What is a GDF? or perhaps an alternative title: At One with the Waste.

A physical archive of human generated nuclear activities?
A burial chamber but one in which radioactive waste is buried “alive”?
An future archaeological site but one we hope no one will ever unearth?
A radioactive mycelium? (a series of tunnels and vaults spreading out underground interspersed with containers of radioactive material that may disperse their radionuclides back up to the surface in time).
The best possible solution for our radioactive waste problem?


Technical questions.
Where is the excavated rock stored during the “construction” process?
What then happens with this “spoil”?
Does it become a commodity or is the intention to re-introduce it back into the host rock at the end?
How much and what type of bentonite will be required as buffer material? How much copper and steel will be required to package the waste before internment? Where will these materials be sourced from?

The siting process. We are officially told geological disposal is the internationally agreed, best possible solution to the radioactive waste “problem”. The UK Government is now seeking to implement a GDF through Nuclear Waste Services (NWS), a subsidiary of the government owned Nuclear Decommissioning Authority (NDA).
To what extent is the GDF siting process truly based on volunteerism and consent?
How is the process initiated?
What is a community?
What are the parameters of the ultimate test of public suppport that will define consent?
Can consent be passed from one generation to another? The current GDF process is now almost 6 years and only 4 community partnerships have formed with nearly 3 years since the most recent (Theddlethorpe). Are there any more in the pipeline?



Exploring the Process.

***Nuclear Information Centre Press release - 21 January 2024***

Since 2018 a government led process, administered by Nuclear Waste Services (NWS) has been underway in England and Wales to find a “suitable site and willing community” to host a Geological Disposal Facility or GDF for the permanent containment of the UK’s most hazardous, high-activity radioactive waste.

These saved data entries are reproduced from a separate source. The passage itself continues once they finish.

Lemma login_try_success (res : FetchResult) (userData access_token : JsValue) :
  login_try res = Normal (userData, access_token) →
  (∃ name email, userData = JObj [("name", name); ("email", email)])
  ∧ ToBoolean access_token = true
  ∧ ¬ login_failure res.
Proof.
  unfold login_try, mbind, Completion_bind, bind.
  destruct res as [err|r]; cbn [await]; [discriminate|].
  destruct (json r) as [data|] eqn:Hj; [|discriminate].
  destruct (ok r) eqn:Hok; cbn [negb].
  2:{ destruct (getProp data "detail") as [detail|]; [|discriminate].
      unfold or_elseM. destruct (ToBoolean detail); [discriminate|].
      destruct (getProp data "error"); discriminate. }
  destruct (getProp data "access_token") as [a|] eqn:Ha; [|discriminate].
  destruct (ToBoolean a) eqn:Hta; cbn [negb].
  2:{ destruct (getProp data "detail") as [detail|]; [|discriminate].
      unfold or_elseM. destruct (ToBoolean detail); [discriminate|].
      destruct (getProp data "error"); discriminate. }
  destruct (getProp data "user") as [u|] eqn:Hu; [|discriminate].
  destruct (ToBoolean u) eqn:Htu; cbn [negb].
  2:{ destruct (getProp data "detail") as [detail|]; [|discriminate].
      unfold or_elseM. destruct (ToBoolean detail); [discriminate|].
      destruct (getProp data "error"); discriminate. }
  destruct (getProp u "name") as [name|]; [|discriminate].
  destruct (getProp u "email") as [email|]; [|discriminate].
  intros [= <- <-]. split; [eauto|]. split; [done|].
  inversion 1; subst; congruence.
Qed.

Lemma session_inv_setIsLoading (b : bool) (s : Session) :
  session_inv s → session_inv (setIsLoading b s).
Proof. unfold session_inv. destruct s; simpl. done. Qed.

Lemma session_inv_logged_out (b : bool) : session_inv (mkSession JNull false b JNull).
Proof. unfold session_inv; simpl. discriminate. Qed.

(** Every operation keeps the invariant of session and storage. *)
Lemma step_preserves (w : World) (op : Op) : world_inv w → world_inv (step w op).
Proof.
  destruct w as [st s]. intros [Hs Hst]. unfold world_inv in *. cbn [storage session] in *.
  destruct op as [|email pass|res|]; cbn [step storage session].
  - (* Reload *)
    destruct (bool_decide (getItem "isLoggedIn" st = Some "true")
              && present (getItem "user" st) && present (getItem "token" st)) eqn:Hr.
    + apply restorable_dec in Hr.
      destruct (JSON_parse (default "" (st !! "user"))) as [parsed|] eqn:Hp.
      * rewrite (initialize_restores _ _ _ Hr Hp). cbn [storage session].
        split; [|done]. intros _. cbn [user token].
        destruct Hst as [(Hu & _ & Hl)|(members & tok & Hu & _ & _)].
        { destruct Hr as [Hr _]. congruence. }
        destruct (JSON_stringify_object members) as [t Ht].
        rewrite Hu, Ht in Hp. cbn [default] in Hp.
        apply JSON_parse_object in Hp as [ms ->].
        split; split; discriminate.
      * rewrite (initialize_heals _ _ Hr Hp). cbn [storage session].
        split; [apply session_inv_logged_out|].
        left. apply without_session_cleared.
    + assert (¬ restorable st) as Hn by (rewrite <- restorable_dec, Hr; done).
      rewrite (initialize_skips _ _ Hn). cbn [storage session].
      split; [apply session_inv_logged_out|done].
  - (* login called *)
    split; [apply session_inv_setIsLoading, Hs|done].
  - (* login response *)
    unfold login_settle.
    destruct (login_try res) as [[userData access_token]|err] eqn:Ht.
    + apply login_try_success in Ht as ((name & email & ->) & Ha & _).
      cbn [fst storage session onStorage onSession setItem setUser setToken
           setIsLoggedIn setIsLoading user token isLoggedIn isLoading].
      split.
      * intros _. cbn [user token].
        split; [split; discriminate|by apply truthy_non_null].
      * right. exists [("name", name); ("email", email)], (ToString access_token).
        destruct (JSON_stringify_object [("name", name); ("email", email)]) as [t Hj].
        rewrite Hj. clear Hj. unfold setItem. cbn [default].
        repeat split; by simplify_map_eq.
    + cbn [fst]. split.
      * apply session_inv_logged_out.
      * left. apply without_session_cleared.
  - (* logout *)
    cbn [logout fst storage session onStorage onSession removeItem setUser setToken
         setIsLoggedIn].
    split; [apply session_inv_logged_out|].
    left. unfold cleared, removeItem. clear. repeat split; by simplify_map_eq.
Qed.

Lemma run_preserves (ops : list Op) :
  ∀ w, world_inv w → world_inv (run w ops).
Proof.
  unfold run. induction ops as [|op ops IH]; intros w Hw; cbn [fold_left]; [done|].
  apply IH, step_preserves, Hw.
Qed.

Lemma stored_ok_grouped (st : Storage) : stored_ok st → grouped st.
Proof.
  intros [Hc|(members & tok & Hu & Ht & Hl)]; [by left|right].
  destruct (JSON_stringify_object members) as [t Hj].
  unfold populated. rewrite Hu, Hj, Ht. eauto.
Qed.

Lemma sound_grouped (st : Storage) : sound_storage st → grouped st.
Proof. intros [Hc|[Hp _]]; [by left|by right]. Qed.

Lemma sound_restorable (st : Storage) (parsed : JsValue) :
  sound_storage st → restorable st →
  JSON_parse (default "" (st !! "user")) = Some parsed → non_null parsed.
Proof.
  intros [(_ & _ & Hl)|[_ Hp]] Hr; [|by apply Hp].
  destruct Hr as (Hflag & _). congruence.
Qed.

Lemma stored_ok_sound (st : Storage) : stored_ok st → sound_storage st.
Proof.
  intros Hst. destruct (stored_ok_grouped st Hst) as [Hc|Hp]; [by left|right].
  split; [exact Hp|]. intros Hr parsed Hparse.
  destruct Hst as [(_ & _ & Hl)|(members & tok & Hu & _ & _)].
  - destruct Hr as (Hflag & _). congruence.
  - destruct (JSON_stringify_object members) as [t Ht].
    rewrite Hu, Ht in Hparse. cbn [default] in Hparse.
    apply JSON_parse_object in Hparse as [ms ->]. split; discriminate.
Qed.

Lemma clearSession_world (st : Storage) (s : Session) :
  onSession (setIsLoading false) (clearSession (mkWorld st s))
  = mkWorld (without_session st) logged_out.
Proof. reflexivity. Qed.

(** Every operation keeps the invariant of the session and a sound storage
    sound. *)
Lemma step_preserves_sound (w : World) (op : Op) :
  session_inv (session w) ∧ sound_storage (storage w) →
  session_inv (session (step w op)) ∧ sound_storage (storage (step w op)).
Proof.
  destruct w as [st s]. cbn [storage session]. intros [Hs Hst].
  destruct op as [|email pass|res|].
  - (* Reload *)
    cbn [step storage session].
    destruct (bool_decide (getItem "isLoggedIn" st = Some "true")
              && present (getItem "user" st) && present (getItem "token" st)) eqn:Hr.
    + apply restorable_dec in Hr.
      destruct (JSON_parse (default "" (st !! "user"))) as [parsed|] eqn:Hp.
      * rewrite (initialize_restores _ _ _ Hr Hp). cbn [storage session].
        split; [|done]. intros _. cbn [user token].
        split; [by eapply sound_restorable|split; discriminate].
      * rewrite (initialize_heals _ _ Hr Hp). cbn [storage session].
        split; [apply session_inv_logged_out|].
        left. apply without_session_cleared.
    + assert (¬ restorable st) as Hn by (rewrite <- restorable_dec, Hr; done).
      rewrite (initialize_skips _ _ Hn). cbn [storage session].
      split; [apply session_inv_logged_out|done].
  - (* login called *)
    cbn [step login_begin fst onSession storage session].
    split; [apply session_inv_setIsLoading, Hs|done].
  - (* login response *)
    cbn [step]. unfold login_settle.
    destruct (login_try res) as [[userData access_token]|err] eqn:Ht.
    + apply login_try_success in Ht as ((name & email & ->) & Ha & _).
      cbn [fst storage session onStorage onSession setItem setUser setToken
           setIsLoggedIn setIsLoading user token isLoggedIn isLoading].
      split.
      * intros _. cbn [user token].
        split; [split; discriminate|by apply truthy_non_null].
      * apply stored_ok_sound. right.
        exists [("name", name); ("email", email)], (ToString access_token).
        destruct (JSON_stringify_object [("name", name); ("email", email)]) as [t Hj].
        rewrite Hj. clear Hj. unfold setItem. cbn [default].
        repeat split; by simplify_map_eq.
    + cbn [fst]. rewrite clearSession_world. cbn [storage session].
      split; [apply session_inv_logged_out|].
      left. apply without_session_cleared.
  - (* logout *)
    cbn [step logout fst storage session onStorage onSession removeItem setUser setToken
         setIsLoggedIn].
    split; [apply session_inv_logged_out|].
    left. unfold cleared, removeItem. clear.
    repeat split; by simplify_map_eq.
Qed.

Lemma run_preserves_sound (ops : list Op) :
  ∀ w, session_inv (session w) ∧ sound_storage (storage w) →
       session_inv (session (run w ops)) ∧ sound_storage (storage (run w ops)).
Proof.
  unfold run. induction ops as [|op ops IH]; intros w Hw; cbn [fold_left]; [done|].
  apply IH, step_preserves_sound, Hw.
Qed.

(** C1. The session manager maintains: whenever [isLoggedIn] is true, both
    [user] and [token] are non-null; and the three persisted keys are stored
    together or absent together.  This holds after every sequence of
    operations (page loads running the initial effect, login calls up to the
    await, the arrival of any response or network failure, logouts) that
    starts at a mount over a sound storage: one that holds none of the three
    keys, or all three of them with a user that, where the initial effect
    would restore the session, does not parse to [null].  The storage is
    sound again after every such sequence: what the session manager writes
    keeps it so. *)
Theorem session_invariant (st : Storage) (ops : list Op) :
  sound_storage st →
  let w := run (mkWorld st mount) ops in
  session_inv (session w) ∧ grouped (storage w) ∧ sound_storage (storage w).
Proof.
  intros Hst. cbv zeta.
  destruct (run_preserves_sound ops (mkWorld st mount)) as [Hs Hg].
  - split; [apply session_inv_logged_out|exact Hst].
  - split; [exact Hs|]. split; [by apply sound_grouped|exact Hg].
Qed.

(** C1, as stated for every storage, fails.  Over a storage that holds the
    three keys together, with the user stored as the text null, the initial
    effect parses the user without an error and ends logged in with a user
    that is [null]: the operation does not preserve the invariant.  And over
    a storage that holds only a token the effect leaves the token alone, so
    the keys stay partially populated. *)
Lemma reload_restores_null_user :
  let st : Storage :=
    <["isLoggedIn" := "true"]> (<["token" := "abc123"]> (<["user" := "null"]> ∅)) in
  let w := run (mkWorld st mount) [Reload] in
  session_inv mount ∧ grouped st
  ∧ isLoggedIn (session w) = true
  ∧ user (session w) = JNull
  ∧ ¬ session_inv (session w)
  ∧ ¬ grouped (storage (run (mkWorld {["token" := "abc123"]} mount) [Reload])).
Proof.
  cbv zeta.
  split; [apply session_inv_logged_out|].
  split; [right; repeat split; eauto|].
  split; [reflexivity|]. split; [reflexivity|]. split.
  - intros H. destruct (H eq_refl) as [[Hu _] _]. by apply Hu.
  - intros [(_ & Ht & _)|((x & Hx) & _)]; [vm_compute in Ht|vm_compute in Hx];
      discriminate.
Qed.

(** C2, as stated, fails: a storage that holds a token but neither user nor
    flag is not restorable, and the initial effect ends logged out but leaves
    the token where it is. *)
Lemma initialize_keeps_partial_storage :
  let st : Storage := {["token" := "abc123"]} in
  let w := initialize (mkWorld st mount) in
  ¬ restorable st
  ∧ session w = logged_out
  ∧ storage w !! "token" = Some "abc123"
  ∧ ¬ cleared (storage w).
Proof.
  cbv zeta.
  assert (¬ restorable ({["token" := "abc123"]} : Storage)) as Hn.
  { intros (Hflag & _). vm_compute in Hflag. discriminate. }
  split; [exact Hn|]. rewrite (initialize_skips _ _ Hn).
  split; [reflexivity|]. split; [reflexivity|].
  intros (_ & Htoken & _). vm_compute in Htoken. discriminate.
Qed.

(** C2, amended.  For every starting content of the storage, the initial
    effect ends logged out (no user, no token, not loading) unless the flag is
    stored as true, user and token are stored and not empty, and the user
    parses; it removes the three keys when flag, user and token are so stored
    and the user does not parse; in every other case it leaves the storage
    as it found it. *)
Theorem initialize_self_heals (st : Storage) :
  let w := initialize (mkWorld st mount) in
  (¬ (restorable st ∧ is_Some (JSON_parse (default "" (st !! "user")))) →
   session w = logged_out)
  ∧ (restorable st → JSON_parse (default "" (st !! "user")) = None →
     storage w = without_session st ∧ cleared (storage w))
  ∧ (¬ (restorable st ∧ JSON_parse (default "" (st !! "user")) = None) →
     storage w = st).
Proof.
  cbv zeta.
  destruct (bool_decide (getItem "isLoggedIn" st = Some "true")
            && present (getItem "user" st) && present (getItem "token" st)) eqn:Hr.
  - apply restorable_dec in Hr.
    destruct (JSON_parse (default "" (st !! "user"))) as [parsed|] eqn:Hp.
    + rewrite (initialize_restores _ _ _ Hr Hp).
      split; [intros []; eauto|]. split; [discriminate|done].
    + rewrite (initialize_heals _ _ Hr Hp).
      split; [done|]. split; [|intros []; done].
      intros _ _. split; [done|apply without_session_cleared].
  - assert (¬ restorable st) as Hn by (rewrite <- restorable_dec, Hr; done).
    rewrite (initialize_skips _ _ Hn).
    split; [done|]. split; [done|done].
Qed.
(** X14. [Scaled_AddTo] can be undone when its input array [A] does not
    overlap the output buffer: on an output buffer of [int]s, a call with
    the scalar [c1] followed by a call on the same [A] with a scalar [c2]
    whose [int] sum with [c1] is zero restores the buffer. *)
Theorem Scaled_AddTo_undo (A P : list Z) (len c1 c2 : Z) (fuel : nat) :
  len = length A -> len <= length P -> len <= SIZE_MAX -> len < fuel ->
  ints P -> int_add c1 c2 = 0 ->
  exists P1,
    output (call (Scaled_AddTo fuel A len c1) P) = Some P1 /\
    output (call (Scaled_AddTo fuel A len c2) P1) = Some P.
Proof.
  intros HA HP Hmax Hfuel Hints Hc.
  destruct (Scaled_AddTo_call fuel A P len c1)
    as (s1 & E1 & Hlen1 & Hlo1 & Hup1 & _); try done.
  set (P1 := mem_P s1) in *.
  destruct (Scaled_AddTo_call fuel A P1 len c2)
    as (s2 & E2 & Hlen2 & Hlo2 & Hup2 & _); try done; [lia|].
  exists P1. rewrite E1, E2. split; [done|].
  cbn [output]. f_equal. apply list_eq. intros i.
  destruct (decide (i < len)) as [Hi|Hi].
  - specialize (Hlo1 i). specialize (Hlo2 i).
    rewrite Nat2Z.id in Hlo1, Hlo2. rewrite Hlo2 by lia.
    assert (coeff P1 i = wrap_int (coeff P i + c1 * coeff A i)) as ->.
    { unfold coeff at 1. by rewrite Nat2Z.id, Hlo1 by lia. }
    rewrite wrap_int_add_l.
    replace (coeff P i + c1 * coeff A i + c2 * coeff A i)
      with (coeff P i + (c1 + c2) * coeff A i) by ring.
    rewrite <- wrap_int_add_r, <- wrap_int_mul_l.
    unfold int_add in Hc. rewrite Hc, Z.mul_0_l, wrap_int_add_r, Z.add_0_r.
    rewrite ints_coeff by done. symmetry. apply lookup_coeff_nat. lia.
  - specialize (Hup1 i). specialize (Hup2 i).
    rewrite Nat2Z.id in Hup1, Hup2. by rewrite Hup2, Hup1 by lia.
Qed.

Lemma Scaled_AddTo_undo_witness :
  exists P1,
    output (call (Scaled_AddTo 3 [1; 2] 2 5) [10; -20; 30]) = Some P1 /\
    output (call (Scaled_AddTo 3 [1; 2] 2 (-5)) P1) = Some [10; -20; 30].
Proof.
  apply (Scaled_AddTo_undo [1; 2] [10; -20; 30] 2 5 (-5) 3);
    first [ reflexivity
          | progress unfold ints;
            repeat (constructor; [vm_compute; split; congruence|]);
            constructor
          | vm_compute; congruence ].
Defined.

(** The cell [i] after a call of [Scaled_AddTo]. *)
Lemma Scaled_AddTo_cell (fuel : nat) (A P : list Z) (len c : Z) :
  len = length A -> len <= length P -> len <= SIZE_MAX -> len < fuel ->
  exists P',
    output (call (Scaled_AddTo fuel A len c) P) = Some P' /\
    length P' = length P /\
    forall i : nat, (i < length P)%nat ->
      coeff P' i =
      if decide (i < len) then wrap_int (coeff P i + c * coeff A i)
      else coeff P i.
Proof.
  intros HA HP Hmax Hfuel.
  destruct (Scaled_AddTo_call fuel A P len c)
    as (s & E & Hlen & Hlo & Hup & _); try done.
  exists (mem_P s). rewrite E. split; [done|]. split; [done|].
  intros i Hi. unfold coeff at 1. rewrite Nat2Z.id. case_decide as Hlt.
  - specialize (Hlo i). rewrite Nat2Z.id in Hlo. by rewrite Hlo by lia.
  - specialize (Hup i). rewrite Nat2Z.id in Hup. rewrite Hup by lia.
    unfold coeff. by rewrite Nat2Z.id.
Qed.

Lemma list_eq_coeff (l1 l2 : list Z) :
  length l1 = length l2 ->
  (forall i : nat, (i < length l1)%nat -> coeff l1 i = coeff l2 i) ->
  l1 = l2.
Proof.
  intros Hlen H. apply list_eq. intros i.
  destruct (decide (i < length l1)%nat) as [Hi|Hi].
  - rewrite !lookup_coeff_nat by lia. f_equal. by apply H.
  - rewrite !(proj2 (lookup_ge_None _ _)) by lia. done.
Qed.

(** X15. Two calls of [Scaled_AddTo] on the same output buffer commute
    when neither input array overlaps the output buffer: adding [c1 * A1]
    on [len1] cells and then [c2 * A2] on [len2] cells leaves the buffer
    that the two calls leave in the other order. *)
Theorem Scaled_AddTo_commute
    (A1 A2 P : list Z) (len1 len2 c1 c2 : Z) (fuel : nat) :
  len1 = length A1 -> len1 <= length P -> len1 < fuel ->
  len2 = length A2 -> len2 <= length P -> len2 < fuel ->
  length P <= SIZE_MAX ->
  exists P1 P2 P',
    output (call (Scaled_AddTo fuel A1 len1 c1) P) = Some P1 /\
    output (call (Scaled_AddTo fuel A2 len2 c2) P1) = Some P' /\
    output (call (Scaled_AddTo fuel A2 len2 c2) P) = Some P2 /\
    output (call (Scaled_AddTo fuel A1 len1 c1) P2) = Some P'.
Proof.
  intros HA1 HP1 Hf1 HA2 HP2 Hf2 Hmax.
  destruct (Scaled_AddTo_cell fuel A1 P len1 c1)
    as (P1 & E1 & L1 & C1); try done; try lia.
  destruct (Scaled_AddTo_cell fuel A2 P1 len2 c2)
    as (P12 & E12 & L12 & C12); try done; try lia.
  destruct (Scaled_AddTo_cell fuel A2 P len2 c2)
    as (P2 & E2 & L2 & C2); try done; try lia.
  destruct (Scaled_AddTo_cell fuel A1 P2 len1 c1)
    as (P21 & E21 & L21 & C21); try done; try lia.
  exists P1, P2, P12. rewrite E1, E12, E2, E21.
  split; [done|]. split; [done|]. split; [done|]. f_equal.
  apply list_eq_coeff; [lia|]. intros i Hi.
  rewrite C21, C12, C1, C2 by lia.
  repeat case_decide; try done.
  rewrite !wrap_int_add_l. f_equal. ring.
Qed.

Lemma Scaled_AddTo_commute_witness :
  exists P1 P2 P',
    output (call (Scaled_AddTo 4 [1; 2] 2 5) [10; 20; 30]) = Some P1 /\
    output (call (Scaled_AddTo 4 [7; 8; 9] 3 (-2)) P1) = Some P' /\
    output (call (Scaled_AddTo 4 [7; 8; 9] 3 (-2)) [10; 20; 30]) = Some P2 /\
    output (call (Scaled_AddTo 4 [1; 2] 2 5) P2) = Some P'.
Proof.
  apply (Scaled_AddTo_commute [1; 2] [7; 8; 9] [10; 20; 30] 2 3 5 (-2) 4);
    first [reflexivity | vm_compute; congruence].
Defined.

(** ** The cost of Naive_Product *)

Lemma sum_range_const c lo hi :
  lo <= hi -> sum_range (fun _ => c) lo hi = c * (hi - lo).
Proof.
  intros H. unfold sum_range.
  replace (hi - lo) with (Z.of_nat (Z.to_nat (hi - lo))) at 2 by lia.
  generalize (Z.to_nat (hi - lo)). clear H. intros cnt. revert lo.
  induction cnt as [|cnt IH]; intros lo; [simpl; lia|].
  cbn [sumZ]. rewrite IH. lia.
Qed.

The current GDF siting process follows a consent-based model, similar to those followed by Finland and Sweden and can be initiated by a group or even a single individual who may suggest a potential site or area for consideration.

Behind the scenes activities and talks then take place over an undefined timescale between the interested party, the local authority and NWS (the developer) which may or may not lead to opening the process up to wider public engagement. If this happens, a working group must be formed and geographical parameters agreed. The initial working group may then go on to form a Community Partnership at which point government funding of up to £1 million per year becomes available for the local area.

To date, four Community Partnerships have formed (Mid Copeland, South Copeland and Allerdale in West Cumbria and Theddlethorpe in East Lincolnshire) although Allerdale was withdrawn by NWS in October 2023 citing unfavourable geology.

It is NWS policy not to reveal details of any ongoing initial discussions so we don’t know which, if any other areas are currently engaged in talks but what if the Cheltenham and Gloucester area was put forward as a possible host region with Gloucestershire Airport suggested as a potential site?

Discuss…


Update: In January 2024, a new GDF Working Group officially formed in South Holderness, on the east coast. However, this proved to be short-lived. In February 2024, the local council voted 44-1 to withdraw from the siting process with immediate effect.